* MATERIAL FOR THIS EXERCISE:
(** Pattern builders. *)
Fixpoint seq (rs : list regex) : regex :=
  match rs with
  | [] => Eps
  | r :: rest => Cat r (seq rest)
  end.

Fixpoint alt (rs : list regex) : regex :=
  match rs with
  | [] => Void
  | [r] => r
  | r :: rest => Alt r (alt rest)
  end.

Fixpoint lit_chars (l : list ascii) : regex :=
  match l with
  | [] => Eps
  | c :: cs => Cat (Cls (Ascii.eqb c)) (lit_chars cs)
  end.

Definition lit (s : string) : regex := lit_chars (list_ascii_of_string s).
Definition opt (r : regex) : regex := Alt r Eps.
Definition plus (r : regex) : regex := Cat r (Star r).

(** [r{0,n}], greedy. *)
Fixpoint upto (n : nat) (r : regex) : regex :=
  match n with
  | O => Eps
  | S k => Alt (Cat r (upto k r)) Eps
  end.

(** [r{1,n}] *)
Definition rep1 (n : nat) (r : regex) : regex := Cat r (upto (n - 1) r).

Definition one_of (s : string) : regex :=
  Cls (fun c => existsb (Ascii.eqb c) (list_ascii_of_string s)).

Definition digit : regex := Cls is_digit.
Definition spaces : regex := Star (Cls is_space).

(** ** [SignalParser] ([core/signal_parser.py])

    Each pattern is preceded by its source text; where the source has a star
    directly before a closing parenthesis, a blank is inserted between them
    in the quotation. *)

Inductive MessageCategory : Type := ACTIONABLE_SIGNAL | MODIFICATION | COMMENTARY.

Inductive ModificationType : Type :=
  | BREAKEVEN_MOVE | CANCELLATION | PARTIAL_CLOSE | STOP_ADJUSTMENT
  | TARGET_ADJUSTMENT | OTHER.
(** * FinDIT camera-RAW bridges: braw-tool and r3d-tool

    A shallow embedding of [tools/braw-tool/main.cpp] and
    [tools/r3d-tool/main.cpp].  Machine integers are [Z] with their
    wrap-around written out, [double] and [float] are IEEE-754 binary64 and
    binary32 values of the standard library's [spec_float], C strings are
    [string], and every vendor-SDK or platform call is an outcome supplied by
    an explicit oracle record. *)

From Stdlib Require Import ZArith Bool List String Ascii Lia.
From Stdlib Require Import SpecFloat.
Import ListNotations.

Local Open Scope Z_scope.

(** ** Machine integers *)

Module CInt.

Definition wrap (bits : Z) (z : Z) : Z := z mod 2 ^ bits.

Definition to_signed (bits : Z) (z : Z) : Z :=
  let u := wrap bits z in
  if u <? 2 ^ (bits - 1) then u else u - 2 ^ bits.

Definition uint16_t (z : Z) : Z := wrap 16 z.
Definition uint32_t (z : Z) : Z := wrap 32 z.
Definition uint64_t (z : Z) : Z := wrap 64 z.
Definition int16_t (z : Z) : Z := to_signed 16 z.
Definition int32_t (z : Z) : Z := to_signed 32 z.

Definition UINT32_MAX : Z := 2 ^ 32 - 1.
Definition SIZE_MAX : Z := 2 ^ 64 - 1.
Definition INT_MAX : Z := 2 ^ 31 - 1.
Definition INT_MIN : Z := - 2 ^ 31.

(** [(x + 1) & ~1u] on a [bits]-wide unsigned integer. *)
Definition round_even (bits : Z) (x : Z) : Z :=
  Z.land (wrap bits (x + 1)) (2 ^ bits - 2).

End CInt.

(** ** IEEE-754 arithmetic as the compiler emits it *)

Module IEEE.

Definition float : Type := spec_float.

(** binary64, the C [double]. *)
Definition dprec : Z := 53.
Definition demax : Z := 1024.
(** binary32, the C [float]. *)
Definition fprec : Z := 24.
Definition femax : Z := 128.

Definition dmul : float -> float -> float := SFmul dprec demax.
Definition ddiv : float -> float -> float := SFdiv dprec demax.
Definition fmul : float -> float -> float := SFmul fprec femax.

(** Integer to [double] conversion, rounding to nearest even. *)
Definition double_of_Z (z : Z) : float := binary_normalize dprec demax z 0 false.
Definition single_of_Z (z : Z) : float := binary_normalize fprec femax z 0 false.

(** The promotion [float -> double] is exact; the result is renormalised to
    the binary64 canonical form. *)
Definition double_of_single (x : float) : float :=
  match x with
  | S754_finite s m e =>
      binary_normalize dprec demax (if s then Z.neg m else Z.pos m) e false
  | _ => x
  end.

(** [x > y] and [x < y]; both are false when an operand is NaN. *)
Definition gt (x y : float) : bool := SFltb y x.
Definition lt (x y : float) : bool := SFltb x y.

Definition is_nan (x : float) : bool :=
  match x with S754_nan => true | _ => false end.

(** Neither an infinity nor NaN. *)
Definition is_finite (x : float) : bool :=
  match x with S754_zero _ | S754_finite _ _ _ => true | _ => false end.

(** Truncation toward zero, the value of a floating-to-integer
    conversion; [None] for infinities and NaN. *)
Definition trunc (x : float) : option Z :=
  match x with
  | S754_zero _ => Some 0
  | S754_finite s m e =>
      let a := Z.shiftl (Z.pos m) e in
      Some (if s then - a else a)
  | S754_infinity _ | S754_nan => None
  end.

Section Conversions.
(** A conversion whose truncated operand does not fit the destination
    type has no value defined by the language; [undef x] stands for the
    bits the platform's instruction delivers then. *)
Variable undef : float -> Z.

Definition to_unsigned (bits : Z) (x : float) : Z :=
  match trunc x with
  | Some t =>
      if (0 <=? t) && (t <? 2 ^ bits) then t else CInt.wrap bits (undef x)
  | None => CInt.wrap bits (undef x)
  end.

Definition to_signed (bits : Z) (x : float) : Z :=
  match trunc x with
  | Some t =>
      if (- 2 ^ (bits - 1) <=? t) && (t <? 2 ^ (bits - 1)) then t
      else CInt.to_signed bits (undef x)
  | None => CInt.to_signed bits (undef x)
  end.
End Conversions.

(** AArch64 [fcvtzu]: saturate, NaN gives 0. *)
Definition undef_saturating (bits : Z) (x : float) : Z :=
  match x with
  | S754_infinity false | S754_finite false _ _ => 2 ^ bits - 1
  | _ => 0
  end.

(** [(double)w * ((double)m / (double)s)] truncated toward zero: the value
    both tools convert to an integer type for a resized dimension. *)
Definition scaled (w m s : Z) : option Z :=
  trunc (dmul (double_of_Z w) (ddiv (double_of_Z m) (double_of_Z s))).

End IEEE.

(** ** The C library calls the tools use *)

Module Libc.

Definition isspace (c : ascii) : bool :=
  match c with
  | " "%char | "009"%char | "010"%char | "011"%char | "012"%char
  | "013"%char => true
  | _ => false
  end.

Definition digit_val (c : ascii) : option Z :=
  let n := Z.of_nat (nat_of_ascii c) in
  if (48 <=? n) && (n <=? 57) then Some (n - 48) else None.

Definition hex_val (c : ascii) : option Z :=
  let n := Z.of_nat (nat_of_ascii c) in
  if (48 <=? n) && (n <=? 57) then Some (n - 48)
  else if (97 <=? n) && (n <=? 102) then Some (n - 87)
  else if (65 <=? n) && (n <=? 70) then Some (n - 55)
  else None.

Definition to_lower (c : ascii) : ascii :=
  let n := nat_of_ascii c in
  if ((65 <=? n) && (n <=? 90))%nat then ascii_of_nat (n + 32) else c.

Fixpoint skip_space (s : string) : string :=
  match s with
  | String c r => if isspace c then skip_space r else s
  | EmptyString => s
  end.

(** Reads a run of digits in base [base]: accumulated value, number of
    digits read, rest of the input. *)
Fixpoint read_digits (val : ascii -> option Z) (base : Z) (s : string)
         (acc : Z) (n : Z) : Z * Z * string :=
  match s with
  | String c r =>
      match val c with
      | Some d => read_digits val base r (acc * base + d) (n + 1)
      | None => (acc, n, s)
      end
  | EmptyString => (acc, n, s)
  end.

(** Case-insensitive match of a lower-case keyword at the head of [s]. *)
Fixpoint match_keyword (kw s : string) : option string :=
  match kw with
  | EmptyString => Some s
  | String k kw' =>
      match s with
      | String c r => if Ascii.eqb (to_lower c) k then match_keyword kw' r else None
      | EmptyString => None
      end
  end.

(** Optional exponent part: marker character, optional sign, at least one
    decimal digit.  Nothing is consumed when the digits are missing. *)
Definition read_exponent (marker : ascii) (s : string) : Z * string :=
  match s with
  | String c r =>
      if Ascii.eqb (to_lower c) marker then
        let '(neg, r1) :=
          match r with
          | String "-"%char r' => (true, r')
          | String "+"%char r' => (false, r')
          | _ => (false, r)
          end in
        let '(e, n, r2) := read_digits digit_val 10 r1 0 0 in
        if 0 <? n then (if neg then - e else e, r2) else (0, s)
      else (0, s)
  | EmptyString => (0, s)
  end.

Definition signed_zero (neg : bool) : IEEE.float := S754_zero neg.

(** The correctly rounded binary64 value of [(-1)^neg * m * 10^k]. *)
Definition decimal_value (neg : bool) (m k : Z) : IEEE.float :=
  match m with
  | Z.pos p =>
      if 0 <=? k then
        IEEE.double_of_Z (if neg then - (m * 10 ^ k) else m * 10 ^ k)
      else
        SFdiv IEEE.dprec IEEE.demax
              (S754_finite neg p 0) (S754_finite false (Z.to_pos (10 ^ (- k))) 0)
  | _ => signed_zero neg
  end.

(** The correctly rounded binary64 value of [(-1)^neg * m * 2^e]. *)
Definition binary_value (neg : bool) (m e : Z) : IEEE.float :=
  binary_normalize IEEE.dprec IEEE.demax (if neg then - m else m) e neg.

(** A decimal floating constant: digits, optional radix point and digits,
    optional exponent; at least one digit is required. *)
Definition read_decimal (neg : bool) (s : string) : option (IEEE.float * string) :=
  let '(ip, ni, r1) := read_digits digit_val 10 s 0 0 in
  let '(m, nf, r2) :=
    match r1 with
    | String "."%char r' =>
        let '(m, nf, r2) := read_digits digit_val 10 r' ip 0 in
        (m, nf, r2)
    | _ => (ip, 0, r1)
    end in
  if 0 <? ni + nf then
    let '(e, r3) := read_exponent "e"%char r2 in
    Some (decimal_value neg m (e - nf), r3)
  else None.

(** A hexadecimal floating constant after its [0x] prefix. *)
Definition read_hex (neg : bool) (s : string) : option (IEEE.float * string) :=
  let '(ip, ni, r1) := read_digits hex_val 16 s 0 0 in
  let '(m, nf, r2) :=
    match r1 with
    | String "."%char r' =>
        let '(m, nf, r2) := read_digits hex_val 16 r' ip 0 in
        (m, nf, r2)
    | _ => (ip, 0, r1)
    end in
  if 0 <? ni + nf then
    let '(e, r3) := read_exponent "p"%char r2 in
    Some (binary_value neg m (e - 4 * nf), r3)
  else None.

Definition isalnum_ (c : ascii) : bool :=
  let n := Z.of_nat (nat_of_ascii c) in
  ((48 <=? n) && (n <=? 57)) || ((97 <=? n) && (n <=? 122))
  || ((65 <=? n) && (n <=? 90)) || (n =? 95).

Fixpoint skip_nchar (s : string) : string :=
  match s with
  | String c r => if isalnum_ c then skip_nchar r else s
  | EmptyString => s
  end.

(** [nan] with its optional [(n-char-sequence)]. *)
Definition read_nan_suffix (s : string) : string :=
  match s with
  | String "("%char r =>
      match skip_nchar r with
      | String ")"%char r' => r'
      | _ => s
      end
  | _ => s
  end.

(** The subject sequence of [strtod] once white space and sign are gone. *)
Definition read_number (neg : bool) (s : string) : option (IEEE.float * string) :=
  match match_keyword "infinity"%string s with
  | Some r => Some (S754_infinity neg, r)
  | None =>
  match match_keyword "inf"%string s with
  | Some r => Some (S754_infinity neg, r)
  | None =>
  match match_keyword "nan"%string s with
  | Some r => Some (S754_nan, read_nan_suffix r)
  | None =>
  match match_keyword "0x"%string s with
  | Some r =>
      match read_hex neg r with
      | Some res => Some res
      | None => read_decimal neg s
      end
  | None => read_decimal neg s
  end end end end.

(** [strtod(p, &end)] in the C locale: [Some (value, end)] when a
    conversion is performed, [None] when [end == p]. *)
Definition strtod (s : string) : option (IEEE.float * string) :=
  match skip_space s with
  | String "-"%char r => read_number true r
  | String "+"%char r => read_number false r
  | r => read_number false r
  end.

(** [atof(s)] is [strtod(s, NULL)]. *)
Definition atof (s : string) : IEEE.float :=
  match strtod s with
  | Some (v, _) => v
  | None => S754_zero false
  end.

Definition LONG_MAX : Z := 2 ^ 63 - 1.
Definition LONG_MIN : Z := - 2 ^ 63.

(** [strtol(s, NULL, 10)]: saturates at the bounds of [long]. *)
Definition strtol10 (s : string) : Z :=
  let '(neg, r) :=
    match skip_space s with
    | String "-"%char r => (true, r)
    | String "+"%char r => (false, r)
    | r => (false, r)
    end in
  let '(v, _, _) := read_digits digit_val 10 r 0 0 in
  let v := if neg then - v else v in
  Z.max LONG_MIN (Z.min LONG_MAX v).

(** [atoi(s)] is [(int)strtol(s, NULL, 10)]. *)
Definition atoi (s : string) : Z := CInt.int32_t (strtol10 s).

Definition strcmp_eq (a b : string) : bool := String.eqb a b.

(** *** Formatted output *)

Fixpoint digits_fuel (fuel : nat) (z : Z) (acc : string) : string :=
  match fuel with
  | O => acc
  | S f =>
      let acc' := String (ascii_of_nat (48 + Z.to_nat (z mod 10))) acc in
      if z / 10 =? 0 then acc' else digits_fuel f (z / 10) acc'
  end.

(** [%u], [%zu], [%llu] of a non-negative value. *)
Definition fmt_u (z : Z) : string :=
  digits_fuel (S (Z.to_nat (Z.log2 z))) z EmptyString.

Fixpoint zeros (n : nat) : string :=
  match n with O => EmptyString | S k => String "0"%char (zeros k) end.

(** [%0Nzu]: zero padding up to a minimum width. *)
Definition fmt_0u (width : nat) (z : Z) : string :=
  let d := fmt_u z in
  (zeros (width - String.length d) ++ d)%string.

(** The integer nearest to [num / den], ties to even ([den > 0]). *)
Definition round_half_even (num den : Z) : Z :=
  let q := num / den in
  let r := num mod den in
  match 2 * r ?= den with
  | Lt => q
  | Gt => q + 1
  | Eq => if Z.even q then q else q + 1
  end.

(** [%.Nf] of a [double]. *)
Definition fmt_f (digits : nat) (x : IEEE.float) : string :=
  let sign (s : bool) := (if s then "-" else EmptyString)%string in
  let fixed (scaled : Z) :=
    let p := 10 ^ Z.of_nat digits in
    (fmt_u (scaled / p) ++
     match digits with
     | O => EmptyString
     | _ => "." ++ fmt_0u digits (scaled mod p)
     end)%string in
  match x with
  | S754_nan => "nan"%string
  | S754_infinity s => (sign s ++ "inf")%string
  | S754_zero s => (sign s ++ fixed 0)%string
  | S754_finite s m e =>
      let num := Z.pos m * 10 ^ Z.of_nat digits in
      let scaled :=
        if 0 <=? e then num * 2 ^ e else round_half_even num (2 ^ (- e)) in
      (sign s ++ fixed scaled)%string
  end.

(** [snprintf(buf, size, ...)] keeps the first [size - 1] characters. *)
Definition snprintf (size : nat) (formatted : string) : string :=
  substring 0 (size - 1) formatted.

Definition dquote : string := String "034"%char EmptyString.
Definition newline : string := String "010"%char EmptyString.

(** What [%s] prints of [s.c_str()] for a [std::string] [s]: the characters
    before its first NUL. *)
Fixpoint c_str (s : string) : string :=
  match s with
  | EmptyString => EmptyString
  | String c r => if Ascii.eqb c "000"%char then EmptyString else String c (c_str r)
  end.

* EXERCISE DESCRIPTION:
Whenever a line in the entries holds the word "From", copy that line.

* SOLUTION FOR THIS EXERCISE:
From Stdlib Require Import ZArith Bool List String Ascii Lia.
From Stdlib Require Import SpecFloat.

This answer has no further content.